T Francis. J Exp Med. .

Abstract

A direct proportion exists between the concentration of epidemic influenza virus used for intraperitoneal immunization of mice and the degree of immunity to intranasal infection which develops. Mice vaccinated with virus of a given strength resist infection with virus of the same concentration but not more. An irreducible minimum exists since mice vaccinated with less than ten intranasal lethal doses do not develop sufficient immunity to overcome intranasal infection with virus of the same strength. The fact that there exists a limiting threshold for the degree of immunity which a certain strength of virus will induce indicates that the virus does not multiply after intraperitoneal inoculations.
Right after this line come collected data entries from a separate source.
(* ===== verification/Task.v ===== *)
(** * Task records

    contracts/src/operations.ts: requests to run a task, the durable record of a
    task, and the checks a record passes whenever it is read or written; with
    the diagnostics (contracts/src/diagnostic.ts) and results it carries. A
    record is typed here: what is checked is everything the types leave open.
    A parser that accepts a field returns it, so a checked record is the record.

    Ajv's schemas, SHA-256 and [localeCompare] are parameters, as in
    Execution.v; the details of a schema diagnostic are left out. *)

From S2P Require Import Prelude JsString Collections JsValue Identity JsonText Canonical Time Placement Execution.

Open Scope Z_scope.

(** ** Requests *)
Inductive OrphanPolicy := OrphanCancel | FinishAndBuffer | FinishAndPersist.
Record RunTaskRequest := {
  rq_applicationId : jstring;
  rq_pluginId : jstring;
  rq_componentId : jstring;
  rq_input : json;
  rq_deadline : jstring;
  rq_orphanPolicy : OrphanPolicy;
  rq_operationId : option jstring;
}.

Definition orphan_text (p : OrphanPolicy) : jstring :=
  match p with
  | OrphanCancel => js "cancel" | FinishAndBuffer => js "finish-and-buffer"
  | FinishAndPersist => js "finish-and-persist"
  end.
Definition optional {A} (key : String.string) (f : A → json) (v : option A) : list (jstring * json) :=
  match v with Some a => [(js key, f a)] | None => [] end.
#[local] Arguments optional {A} key%_string_scope f v.

Definition request_json (r : RunTaskRequest) : json :=
  JObj ([(js "applicationId", JStr (rq_applicationId r)); (js "pluginId", JStr (rq_pluginId r));
         (js "componentId", JStr (rq_componentId r)); (js "input", rq_input r);
         (js "deadline", JStr (rq_deadline r)); (js "orphanPolicy", JStr (orphan_text (rq_orphanPolicy r)))] ++
        optional "operationId" JStr (rq_operationId r)).

(** ** Diagnostics *)
Record RuntimeDiagnostic := {
  dg_code : jstring;
  dg_severity : jstring;
  dg_message : jstring;
  dg_source : jstring * jstring;
  dg_retryable : bool;
  dg_details : option json;
  dg_observedAt : jstring;
}.
Definition runtimeDiagnostic (code message : String.string) (source : String.string) (id : jstring)
    (retryable : bool) (details : option json) (observedAt : jstring) : RuntimeDiagnostic :=
  {| dg_code := js code; dg_severity := js "error"; dg_message := js message; dg_source := (js source, id);
     dg_retryable := retryable; dg_details := details; dg_observedAt := observedAt |}.
Arguments runtimeDiagnostic (code message source)%_string_scope id retryable details observedAt.

Definition diagnostic_json (d : RuntimeDiagnostic) : json :=
  JObj ([(js "code", JStr (dg_code d)); (js "severity", JStr (dg_severity d));
         (js "message", JStr (dg_message d));
         (js "source", JObj [(js "kind", JStr (dg_source d).1); (js "id", JStr (dg_source d).2)]);
         (js "retryable", JBool (dg_retryable d))] ++
        optional "details" (λ j, j) (dg_details d) ++ [(js "observedAt", JStr (dg_observedAt d))]).

(** ** Results *)
Inductive ExecutionTerminalStatus := Cancelled | FailedStatus | Indeterminate | RejectedStatus | Succeeded | TimedOut.
#[export] Instance ExecutionTerminalStatus_eq_dec : EqDecision ExecutionTerminalStatus.
Proof. solve_decision. Defined.
Record ExecutionExecutor := { xe_kind : ExecutorKind; xe_workerId : option jstring; xe_metadata : option json }.
Record ExecutionResult := {
  rs_taskId : jstring;
  rs_attemptId : jstring;
  rs_executor : ExecutionExecutor;
  rs_status : ExecutionTerminalStatus;
  rs_output : option json;
  rs_diagnostic : option RuntimeDiagnostic;
  rs_startedAt : jstring;
  rs_completedAt : jstring;
}.

Definition status_text (s : ExecutionTerminalStatus) : jstring :=
  match s with
  | Cancelled => js "cancelled" | FailedStatus => js "failed" | Indeterminate => js "indeterminate"
  | RejectedStatus => js "rejected" | Succeeded => js "succeeded" | TimedOut => js "timed-out"
  end.
Definition result_json (r : ExecutionResult) : json :=
  JObj ([(js "taskId", JStr (rs_taskId r)); (js "attemptId", JStr (rs_attemptId r));
         (js "executor", JObj ([(js "kind", JStr (executor_text (xe_kind (rs_executor r))))] ++
            optional "workerId" JStr (xe_workerId (rs_executor r)) ++
            optional "metadata" (λ j, j) (xe_metadata (rs_executor r))));
         (js "status", JStr (status_text (rs_status r)))] ++
        optional "output" (λ j, j) (rs_output r) ++
        optional "diagnostic" diagnostic_json (rs_diagnostic r) ++
        [(js "startedAt", JStr (rs_startedAt r)); (js "completedAt", JStr (rs_completedAt r))]).

(** ** Records *)
Inductive TaskRecordState := Accepted | Running | Terminal.
#[export] Instance TaskRecordState_eq_dec : EqDecision TaskRecordState.
Proof. solve_decision. Defined.

Record RuntimeAuthority := { au_resource : jstring; au_epoch : jstring }.
#[export] Instance RuntimeAuthority_eq_dec : EqDecision RuntimeAuthority.
Proof. solve_decision. Defined.
Record TaskCancellationIntent := { ca_requestedAt : jstring; ca_authority : RuntimeAuthority }.

Record TaskRecord := {
  t_taskId : jstring;
  t_attemptId : jstring;
  t_request : RunTaskRequest;
  t_state : TaskRecordState;
  t_createdAt : jstring;
  t_updatedAt : jstring;
  t_target : option TaskExecutionTarget;
  t_binding : option ExecutionBinding;
  t_executor : option (jstring * ExecutorKind);
  t_authority : option RuntimeAuthority;
  t_cancellation : option TaskCancellationIntent;
  t_diagnostic : option RuntimeDiagnostic;
  t_result : option ExecutionResult;
}.

Definition state_text (s : TaskRecordState) : jstring :=
  match s with Accepted => js "accepted" | Running => js "running" | Terminal => js "terminal" end.
Definition authority_json (a : RuntimeAuthority) : json :=
  JObj [(js "resource", JStr (au_resource a)); (js "epoch", JStr (au_epoch a))].
Definition cancellation_json (c : TaskCancellationIntent) : json :=
  JObj [(js "requestedAt", JStr (ca_requestedAt c)); (js "authority", authority_json (ca_authority c))].
Definition record_json (t : TaskRecord) : json :=
  JObj ([(js "taskId", JStr (t_taskId t)); (js "attemptId", JStr (t_attemptId t));
         (js "request", request_json (t_request t)); (js "state", JStr (state_text (t_state t)));
         (js "createdAt", JStr (t_createdAt t)); (js "updatedAt", JStr (t_updatedAt t))] ++
        optional "target" target_json (t_target t) ++ optional "binding" binding_json (t_binding t) ++
        optional "executor" (λ e, JObj [(js "id", JStr e.1); (js "type", JStr (executor_text e.2))]) (t_executor t) ++
        optional "authority" authority_json (t_authority t) ++
        optional "cancellation" cancellation_json (t_cancellation t) ++
        optional "diagnostic" diagnostic_json (t_diagnostic t) ++ optional "result" result_json (t_result t)).

(** ** Checks *)
Definition operationError : exn := DiagnosticError "PROTOCOL_OPERATION_INVALID".
Definition runtimeOperationMaxBytes : Z := 1048576.

(** The pattern of four-digit years: canonical UTC text of that length. *)
Definition timestamp (value : jstring) : result exn unit :=
  throw_if (negb (validTimestamp value && (length value =? 24)%nat)) operationError.

Definition optionally {A} (check : A → result exn unit) (v : option A) : result exn unit :=
  match v with Some a => check a | None => Ok tt end.
(** A parser whose value is the one it was given. *)
Definition checks {A} (r : result exn A) : result exn unit := _ ← r; Ok tt.

Section task.
Context (number_text : jsnum → jstring) (sha256 : jstring → jstring) (localeCompare : jstring → jstring → Z).
Context (ajv : schema_name → json → bool).

Definition assertSerializedLimit (value : json) : result exn unit :=
  throw_if (runtimeOperationMaxBytes <? utf8_length (stringify number_text value)) operationError.

(** [cloneStrictJson] of JSON data. *)
Definition cloneStrictJson (value : json) : result exn unit := throw_if (negb (isJsonData value)) operationError.

Definition parseRunTaskRequest (r : RunTaskRequest) : result exn unit :=
  _ ← checks (parseApplicationId (VStr (rq_applicationId r)));
  _ ← checks (parsePluginId (VStr (rq_pluginId r)));
  _ ← checks (parseComponentId (VStr (rq_componentId r)));
  _ ← cloneStrictJson (rq_input r);
  _ ← timestamp (rq_deadline r);
  _ ← optionally (λ o, checks (parseOperationId (VStr o))) (rq_operationId r);
  assertSerializedLimit (request_json r).

Definition schema_check (schema : schema_name) (code : String.string) (value : json) : result exn unit :=
  throw_if (negb (isJsonData value) || negb (ajv schema value)) (DiagnosticError code).
#[local] Arguments schema_check schema code%_string_scope value.
Definition parseExecutionResult (r : ExecutionResult) : result exn unit :=
  schema_check ExecutionResultSchema "EXECUTOR_RESULT_INVALID" (result_json r).
Definition parseRuntimeDiagnostic (d : RuntimeDiagnostic) : result exn unit :=
  schema_check RuntimeDiagnosticSchema "PROTOCOL_DIAGNOSTIC_INVALID" (diagnostic_json d).

Definition binding_identity (r : RunTaskRequest) (target : TaskExecutionTarget) : ExecutionBindingIdentity :=
  {| xi_applicationId := rq_applicationId r; xi_pluginId := rq_pluginId r; xi_componentId := rq_componentId r;
     xi_target := target |}.
Definition check_binding (t : TaskRecord) (binding : ExecutionBinding) : result exn unit :=
  match t_target t with
  | None => Err operationError
  | Some target =>
      checks (assertExecutionBindingMatches number_text sha256 localeCompare ajv
        (binding_identity (t_request t) target) binding)
  end.

Definition same_executor (target : TaskExecutionTarget) (executor : jstring * ExecutorKind) : bool :=
  streq (tx_id (tg_executor target)) executor.1 && bool_decide (tx_type (tg_executor target) = executor.2).

(** The result is of this task and of the executor the record names. *)
Definition result_matches (t : TaskRecord) (r : ExecutionResult) : bool :=
  streq (rs_taskId r) (t_taskId t) && streq (rs_attemptId r) (t_attemptId t) &&
  match t_target t with
  | Some target =>
      let executor := tg_executor target in
      bool_decide (xe_kind (rs_executor r) = tx_type executor) &&
      (if bool_decide (tx_type executor = Remote)
       then bool_decide (xe_workerId (rs_executor r) = tx_workerId executor)
       else bool_decide (xe_workerId (rs_executor r) = None))
  | None =>
      match t_executor t with
      | Some executor => bool_decide (xe_kind (rs_executor r) = executor.2)
      | None => true
      end
  end.

Definition before (a b : jstring) : bool :=
  match Date_parse a, Date_parse b with Some x, Some y => x <? y | _, _ => false end.

Definition parseTaskRecord (t : TaskRecord) : result exn TaskRecord :=
  _ ← optionally (λ e, checks (parseExecutorId (VStr e.1))) (t_executor t);
  _ ← parseRunTaskRequest (t_request t);
  _ ← optionally (λ target, checks (parseTaskExecutionTarget (target_json target))) (t_target t);
  _ ← optionally (check_binding t) (t_binding t);
  _ ← throw_if (match t_target t, t_executor t with
                | Some target, Some executor => negb (same_executor target executor)
                | _, _ => false end) operationError;
  _ ← optionally (λ a, checks (parseFencingEpoch (VStr (au_epoch a)))) (t_authority t);
  _ ← optionally (λ c, _ ← timestamp (ca_requestedAt c);
                       checks (parseFencingEpoch (VStr (au_epoch (ca_authority c))))) (t_cancellation t);
  _ ← optionally parseExecutionResult (t_result t);
  _ ← optionally parseRuntimeDiagnostic (t_diagnostic t);
  _ ← throw_if (negb (Bool.eqb (bool_decide (t_state t = Terminal))
                               (match t_result t with Some _ => true | None => false end))) operationError;
  _ ← checks (parseTaskId (VStr (t_taskId t)));
  _ ← checks (parseAttemptId (VStr (t_attemptId t)));
  _ ← timestamp (t_createdAt t);
  _ ← timestamp (t_updatedAt t);
  _ ← throw_if (before (t_updatedAt t) (t_createdAt t)) operationError;
  _ ← throw_if (match t_result t with Some r => negb (result_matches t r) | None => false end) operationError;
  _ ← assertSerializedLimit (record_json t);
  Ok t.

(** What a checked record promises. *)
Lemma parseTaskRecord_ok t u :
  parseTaskRecord t = Ok u →
  u = t ∧ (t_state t = Terminal ↔ is_Some (t_result t)) ∧
  (∀ r, t_result t = Some r → result_matches t r = true).
Proof.
  unfold parseTaskRecord. intros H.
  repeat (let u := fresh "u" in let Hu := fresh "Hu" in apply bind_ok in H as (u & Hu & H)).
  injection H as <-.
  repeat match goal with Hu : throw_if _ _ = Ok _ |- _ => apply throw_if_ok in Hu end.
  split; [done|]. split.
  - destruct (t_result t), (bool_decide_reflect (t_state t = Terminal)); try done; split; try done; by eauto.
  - intros r Er. rewrite Er in *. destruct (result_matches t r); done.
Qed.

(** ** The text of a request *)

(** Two requests that differ at most in the order of the fields of their inputs. *)
Definition same_request (q r : RunTaskRequest) : Prop :=
  rq_applicationId q = rq_applicationId r ∧ rq_pluginId q = rq_pluginId r ∧ rq_componentId q = rq_componentId r ∧
  serialize (rq_input q) = serialize (rq_input r) ∧ rq_deadline q = rq_deadline r ∧
  rq_orphanPolicy q = rq_orphanPolicy r ∧ rq_operationId q = rq_operationId r.

Lemma serialize_request r :
  serialize (request_json r) =
  input ← serialize (rq_input r);
  Some (JObj ([(js "applicationId", JStr (rq_applicationId r)); (js "componentId", JStr (rq_componentId r));
               (js "deadline", JStr (rq_deadline r)); (js "input", input)] ++
              match rq_operationId r with Some o => [(js "operationId", JStr o)] | None => [] end ++
              [(js "orphanPolicy", JStr (orphan_text (rq_orphanPolicy r))); (js "pluginId", JStr (rq_pluginId r))])).
Proof.
  destruct r as [a p c input d o [op|]]; unfold request_json; cbn [optional app serialize mapM snd fst rq_input
    rq_applicationId rq_pluginId rq_componentId rq_deadline rq_orphanPolicy rq_operationId];
    destruct (serialize input); reflexivity.
Qed.

Lemma orphan_text_inj : Inj (=) (=) orphan_text.
Proof. by intros [] []. Qed.

Lemma request_parsed r u : parseRunTaskRequest r = Ok u → data (rq_input r).
Proof.
  unfold parseRunTaskRequest.
  intros (? & _ & (? & _ & (? & _ & (? & H & _)%bind_ok)%bind_ok)%bind_ok)%bind_ok.
  apply throw_if_ok, negb_false_iff, isJsonData_data in H. done.
Qed.

(** One fingerprint means one request. *)
Lemma request_text_inj q r :
  number_text_ok number_text → data (rq_input q) → data (rq_input r) →
  canonical number_text (request_json q) = canonical number_text (request_json r) → same_request q r.
Proof.
  intros Htext [x Hx] [y Hy] E.
  eapply (canonical_exact _ Htext) in E; [|rewrite serialize_request, ?Hx, ?Hy; reflexivity..].
  unfold same_request. rewrite Hx, Hy. destruct q as [? ? ? ? ? o [?|]], r as [? ? ? ? ? o' [?|]]; cbn in *;
    injection E; intros; subst; repeat split; try done; try congruence; by apply orphan_text_inj.
Qed.

Lemma record_parsed t u : parseTaskRecord t = Ok u → data (rq_input (t_request t)).
Proof.
  unfold parseTaskRecord. intros (? & _ & (? & H & _)%bind_ok)%bind_ok. by eapply request_parsed.
Qed.
End task.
In ferrets a state of partial immunity is induced as a result of subcutaneous vaccination with active influenza virus. Vaccination with doses containing 100 or more intranasal infectious units is required for the production of circulating antibodies, protection of the animals from pulmonary involvement, and modification of the severity of the disease. On the other hand, intranasal inoculation with one infectious unit results in a firm, immediate immunity, although the duration of immunity may bear a relation to the severity of the original infection and consequently to the size of the infecting dose. Ferrets in a state of partial immunity resulting from subcutaneous vaccination, or from the waning of a firm immunity following infection, respond to intranasal inoculation of influenza virus with an accelerated production of neutralizing antibodies. The antibody titer under these conditions reaches a much higher level than occurs following a primary infection. Fully immune animals, however, show no further antibody response to a second inoculation.